As director of WPI’s Center for Project-Based Learning (PBL), Dr. Kris Wobbe has worked with peers across higher education, nationally and internationally, to facilitate the advancement of project-based learning, tailored for their students, their curriculum, and their institutions. She draws upon over 25 years of extensive PBL experience including leading a first-year, interdisciplinary, project-based program and integration of projects into coursework as a professor of biochemistry.
WPI's 5-Part PBL Podcast Series on The Academic Minute, WAMC National Production
Maximizing Learning through High-Impact Practices | Kris Wobbe
This podcast examines the unique contribution of five high-impact practices (HIPs) on a range of outcomes confirming that stacking HIPs over time provides unique benefits to students.
Project-Based Learning: More Is Better | Kimberly LeChasseur
This podcast explores the dosage effects of project-based learning—the amount of a particular type of learning experience an individual must have to receive the potential benefits.
The Unexpected (and Expected) Benefits of Projects in the Humanities | Ryan Madan
This podcast examines the impact of a Humanities or Arts capstone project on several outcomes and whether it might amplify learning of technical skills for engineering students.
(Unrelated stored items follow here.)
(** A name's value after a run is the one its last binding gave it; a name
    the body does not bind keeps the value it had. *)
Lemma exec_lookup p g k :
  exec p g !! k = match final_binding k p with
                  | Some v => Some v
                  | None => g !! k
                  end.
Proof.
  revert g. induction p as [|s p IH]; intros g; simpl; [done|].
  rewrite IH. destruct (final_binding k p); [done|].
  unfold exec_stmt. rewrite lookup_insert. by repeat case_decide.
Qed.

Lemma final_binding_is_Some p k s :
  s ∈ p → (binding s).1 = k → is_Some (final_binding k p).
Proof.
  intros Hin Hk. induction Hin as [s p|s s' p _ IH]; simpl.
  - destruct (final_binding k p); [by eexists|].
    rewrite decide_True by done. by eexists.
  - destruct (IH Hk) as [v ->]. by eexists.
Qed.

Lemma target_is_bound doc k :
  k ∈ targets doc → is_Some (final_binding k (program doc)).
Proof.
  unfold targets, assignments, program.
  intros ([[n x] v] & -> & ([n' s] & Hin & Hs)%list_elem_of_omap)%list_elem_of_fmap.
  simpl in *. destruct s as [|x' v']; simplify_eq.
  apply (final_binding_is_Some _ _ (Assign x v)); [|done].
  by apply (list_elem_of_fmap_2 snd _ (n, Assign x v)).
Qed.

(** The settings a load leaves do not depend on the namespace it started
    in. *)
Lemma settings_load_in doc g1 g2 :
  settings doc (load_in g1 doc) = settings doc (load_in g2 doc).
Proof.
  apply map_eq. intros k. unfold settings, load_in.
  rewrite !map_lookup_filter, !exec_lookup. simpl.
  destruct (decide (k ∈ targets doc)) as [Hk|Hk].
  - by destruct (target_is_bound _ _ Hk) as [v ->].
  - destruct (final_binding k (program doc)); [done|].
    destruct (g1 !! k), (g2 !! k); simpl; by rewrite ?option_guard_False.
Qed.

(** Loading a document again, over what the first load left, changes
    nothing. *)
Lemma reload_idempotent doc : load_in (load doc) doc = load doc.
Proof.
  apply map_eq. intros k. unfold load, load_in. rewrite !exec_lookup.
  by destruct (final_binding k (program doc)).
Qed.

(** ** Unique keys *)

(** C1, as stated, fails: the document does not have unique keys, since
    [PATH] is assigned on line 9 and again on line 82. *)
Lemma pelicanconf_keys_not_unique : ¬ keys_unique pelicanconf.
Proof. unfold keys_unique. intros H. by apply (bool_decide_pack _) in H. Qed.

(** C1, amended: the loaded mapping binds every name once; in the document
    every setting name other than [PATH] is assigned exactly once, [PATH]
    is assigned twice (lines 9 and 82) with the same value, and without
    line 82 the document has unique keys. *)
Theorem keys_unique_except_PATH :
  NoDup (map_to_list (load pelicanconf)).*1 ∧
  Forall (λ k, is_Some (load pelicanconf !! k)) (setting_names pelicanconf) ∧
  Forall (λ k, length (assigned_at k pelicanconf) = 1)
         (filter (λ k, k ≠ "PATH") (setting_names pelicanconf)) ∧
  assigned_at "PATH" pelicanconf = [(9, VStr "content"); (82, VStr "content")] ∧
  keys_unique (without_line 82 pelicanconf).
Proof.
  split_and!.
  - apply NoDup_fst_map_to_list.
  - apply Forall_forall. unfold setting_names. intros k Hk.
    rewrite elem_of_remove_dups in Hk.
    unfold load, load_in. rewrite exec_lookup.
    by destruct (target_is_bound _ _ Hk) as [v ->].
  - compute_done.
  - reflexivity.
  - unfold keys_unique. compute_done.
Qed.

(** ** The value set *)

(** C2, as stated, fails: [FEED_ALL_ATOM] (line 16) is bound to [None],
    which is none of string, boolean, integer, sequence of pairs, mapping. *)
Lemma pelicanconf_values_outside_spec_set :
  load pelicanconf !! "FEED_ALL_ATOM" = Some VNone ∧
  in_spec_value_set VNone = false ∧
  ¬ values_within in_spec_value_set pelicanconf.
Proof.
  split_and!; [done..|].
  intros [H _]. by apply (bool_decide_pack _) in H.
Qed.

(** C2, amended: every value bound to a setting is [None], a string, a
    boolean, an integer, an ordered sequence of strings, an ordered sequence
    of (label, URL) pairs, or a mapping of sub-options.  The settings whose
    value is outside the set of the data model are the six feed settings
    ([None]) and the five sequences of strings. *)
Theorem pelicanconf_values_within_document_set :
  values_within in_document_value_set pelicanconf ∧
  (filter (λ kv, negb (in_spec_value_set kv.2)) (setting_values pelicanconf)).*1
    = (feed_settings ++ ["PLUGIN_PATHS"; "PLUGINS"; "STATIC_PATHS";
                         "ARTICLE_PATHS"; "DIRECT_TEMPLATES"])%list.
Proof.
  split; [split; compute_done | reflexivity].
Qed.

(** ** Feeds *)

(** C3: every feed setting of the document is bound to [None], a false
    value: all six of lines 16-21, which are all the settings of the
    document with [FEED] in their name. *)
Theorem feeds_all_disabled :
  Forall (λ k, load pelicanconf !! k = Some VNone) feed_settings ∧
  Forall (λ k, truthy <$> load pelicanconf !! k = Some false) feed_settings ∧
  filter (λ k, contains "FEED" k = true) (setting_names pelicanconf)
    = feed_settings.
Proof.
  split_and!.
  - repeat constructor.
  - compute_done.
  - reflexivity.
Qed.

(** ** Social links *)

(** C4: the social-link setting is bound to the sequence of lines 47-49,
    every element of which is a (label, URL) pair of non-empty strings, and
    the mapping holds the links in the order they are declared: twitter,
    linkedin, github. *)
Theorem social_links_well_formed :
  load pelicanconf !! "SOCIAL" = Some (VTuple SOCIAL) ∧
  Forall (λ link, well_formed_link link = true) SOCIAL ∧
  (load pelicanconf !! "SOCIAL" ≫= λ v,
     match v with VTuple links => Some (label_of <$> links) | _ => None end)
    = Some [Some "twitter"; Some "linkedin"; Some "github"].
Proof.
  split_and!; [reflexivity | compute_done | reflexivity].
Qed.

(** ** Booleans *)

(** C5: every switch of the document is bound to a literal [True] or
    [False]; these five are the only settings holding a boolean; and no
    string anywhere in a setting's value writes a boolean out. *)
Theorem boolean_options_hold_booleans :
  Forall (λ k, ∃ b, load pelicanconf !! k = Some (VBool b)) boolean_options ∧
  (filter (λ kv, is_bool kv.2 = true) (setting_values pelicanconf)).*1
    = boolean_options ∧
  Forall (λ kv, Forall (λ s, spells_boolean s = false) (strings_in kv.2))
         (setting_values pelicanconf).
Proof.
  split_and!.
  - repeat constructor; by eexists.
  - reflexivity.
  - compute_done.
Qed.

(** ** Loading twice *)

(** Two runs of any document agree on its settings, whatever namespaces
    they started in, and agree altogether when they started in the same. *)
Lemma loads_agree doc g1 g2 m1 m2 :
  loads g1 doc m1 → loads g2 doc m2 →
  settings doc m1 = settings doc m2 ∧ (g1 = g2 → m1 = m2).
Proof.
  intros ->%loads_inv ->%loads_inv. split.
  - apply settings_load_in.
  - by intros ->.
Qed.

(** C6: two runs of the load of [pelicanconf.py] yield identical mappings
    from setting names to values; started in the same namespace they yield
    identical namespaces. *)
Theorem load_deterministic g1 g2 m1 m2 :
  loads g1 pelicanconf m1 → loads g2 pelicanconf m2 →
  settings pelicanconf m1 = settings pelicanconf m2 ∧ (g1 = g2 → m1 = m2).
Proof. apply loads_agree. Qed.

(** Two loads, one in an empty namespace and one in a namespace that
    already names the module, leave the same settings. *)
Lemma load_deterministic_witness :
  loads ∅ pelicanconf (load pelicanconf) ∧
  loads {["__name__" := VStr "pelicanconf"]} pelicanconf
        (load_in {["__name__" := VStr "pelicanconf"]} pelicanconf) ∧
  settings pelicanconf (load pelicanconf)
    = settings pelicanconf
        (load_in {["__name__" := VStr "pelicanconf"]} pelicanconf).
Proof.
  split_and!.
  - apply loads_load_in.
  - apply loads_load_in.
  - exact (proj1 (load_deterministic ∅ {["__name__" := VStr "pelicanconf"]}
                    _ _ (loads_load_in ∅ pelicanconf)
                    (loads_load_in _ pelicanconf))).
Defined.

(** ** Plugins *)

(** Whether the plugins of [PLUGINS] exist depends on what the directory
    of [PLUGIN_PATHS] holds: with every plugin there they do, with an empty
    directory they do not. *)
Lemma plugins_available_depends_on_directory :
  plugins_available (λ _ _, true) (load pelicanconf) ∧
  ¬ plugins_available (λ _ _, false) (load pelicanconf).
Proof.
  split.
  - exists ["../pelican-plugins"],
      ["i18n_subsites"; "tipue_search"; "liquid_tags.notebook"; "render_math"].
    split_and!; [reflexivity..|]. repeat constructor.
  - intros (dirs & names & _ & Hn & Hall).
    change (load pelicanconf !! "PLUGINS")
      with (Some (VList (VStr <$> ["i18n_subsites"; "tipue_search";
                                  "liquid_tags.notebook"; "render_math"]))) in Hn.
    destruct names as [|name names]; [done|].
    apply Forall_cons_1 in Hall as [Hex _].
    apply Exists_exists in Hex as (? & _ & ?). done.
Qed.

(** ** Paths *)

(** C8: [PATH] is assigned twice, on lines 9 and 82, both times the string
    ['content']; the mapping binds it to that string, and the document
    loads to the same mapping with either of the two assignments left out. *)
Theorem PATH_assigned_twice_same_value :
  assigned_at "PATH" pelicanconf = [(9, VStr "content"); (82, VStr "content")] ∧
  load pelicanconf !! "PATH" = Some (VStr "content") ∧
  assigned_at "PATH" (without_line 82 pelicanconf) = [(9, VStr "content")] ∧
  load (without_line 82 pelicanconf) = load pelicanconf ∧
  assigned_at "PATH" (without_line 9 pelicanconf) = [(82, VStr "content")] ∧
  load (without_line 9 pelicanconf) = load pelicanconf.
Proof.
  split_and!; try reflexivity; by vm_compute.
Qed.

(** C9: every directory of [ARTICLE_PATHS] is one of [STATIC_PATHS]: in
    the loaded mapping the set of article paths is a subset of the set of
    static paths. *)
Theorem article_paths_within_static_paths :
  ∃ article static : list string,
    load pelicanconf !! "ARTICLE_PATHS" = Some (VList (VStr <$> article)) ∧
    load pelicanconf !! "STATIC_PATHS" = Some (VList (VStr <$> static)) ∧
    (list_to_set article : gset string) ⊆ list_to_set static.
Proof.
  exists ["blog"], ["blog"; "pages"; "images"].
  split_and!; [reflexivity..|].
  intros d. rewrite !elem_of_list_to_set, list_elem_of_singleton.
  intros ->. apply list_elem_of_here.
Qed.

(** ** The site URL *)

(** C10: [SITEURL] is bound to the empty string; it is the one setting of
    the document bound to an empty string, and it is not one of the social
    links, whose strings are all non-empty. *)
Theorem SITEURL_is_empty :
  load pelicanconf !! "SITEURL" = Some (VStr "") ∧
  (filter (λ kv, is_empty_str kv.2 = true) (setting_values pelicanconf)).*1
    = ["SITEURL"] ∧
  Forall (λ s, s ≠ "") (strings_in (VTuple SOCIAL)).
Proof.
  split_and!; [reflexivity..|compute_done].
Qed.

(** * Further properties of the load *)

#[local] Set Warnings "-clear-no-such-hyp".

(** ** Which binding a name ends up with *)



Lemma final_binding_assigned doc k :
  k ∉ imports doc →
  final_binding k (program doc) = snd <$> last (assigned_at k doc).
Proof.
  unfold imports, assigned_at, assignments, program.
  induction doc as [|[n s] doc IH]; simpl; [done|]. intros Hk.
  destruct s as [f|x v]; simpl in *.
  - apply not_elem_of_cons in Hk as [Hf Hk]. specialize (IH Hk).
    unfold fmap, omap in *. rewrite IH.
    destruct (last _); simpl; [done|]. by rewrite decide_False.
  - specialize (IH Hk). unfold fmap, omap in *. rewrite IH.
    case_decide as Hx; simpl.
    + rewrite last_cons. by destruct (last _).
    + by destruct (last _).
Qed.

(** X1: in any document, a name that is assigned (and not imported) holds
    after the load the value of the last assignment to it, whatever the
    namespace held before and whatever earlier assignments gave it. *)
Theorem last_assignment_wins doc g0 k n v :
  k ∉ imports doc →
  last (assigned_at k doc) = Some (n, v) →
  load_in g0 doc !! k = Some v.
Proof.
  intros Hk Hlast. unfold load_in.
  by rewrite exec_lookup, final_binding_assigned, Hlast.
Qed.

Lemma last_assignment_wins_witness :
  ("PATH" ∉ imports pelicanconf) ∧
  last (assigned_at "PATH" pelicanconf) = Some (82, VStr "content") ∧
  load_in {["PATH" := VStr "output"]} pelicanconf !! "PATH"
    = Some (VStr "content").
Proof.
  assert ("PATH" ∉ imports pelicanconf) as Hk
    by (by apply (bool_decide_unpack _)).
  split_and!; [done | reflexivity |].
  exact (last_assignment_wins pelicanconf _ "PATH" 82 _ Hk eq_refl).
Defined.




(** X4: loading a document over the namespace an earlier load of it left
    changes nothing, whatever namespace the first load started in. *)
Theorem reload_is_noop doc g0 :
  load_in (load_in g0 doc) doc = load_in g0 doc.
Proof.
  apply map_eq. intros k. unfold load_in. rewrite !exec_lookup.
  by destruct (final_binding k (program doc)).
Qed.

(** ** The order of the statements *)





(** ** The import and the names of the settings *)


(** X7: every name the document assigns is written in upper case, the
    form in which a settings module's names are settings; the imported name
    is not. *)
Theorem setting_names_are_upper_case :
  Forall (λ k, isupper k = true) (targets pelicanconf) ∧
  Forall (λ k, isupper k = false) (imports pelicanconf).
Proof. split; compute_done. Qed.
Failing Forward with Project-Based Learning | Sarah Stanlick
This podcast examines initial struggles with project-based learning and the impact on subsequent project experiences highlighting the differences between satisfaction and learning.
Projects Narrow Self-Efficacy Gaps for Women | Lindsay Davis
This podcast examines project-based learning’s effectiveness on self-efficacy with women, suggesting that PBL can be an attractive pedagogy for recruiting and retaining women in STEM.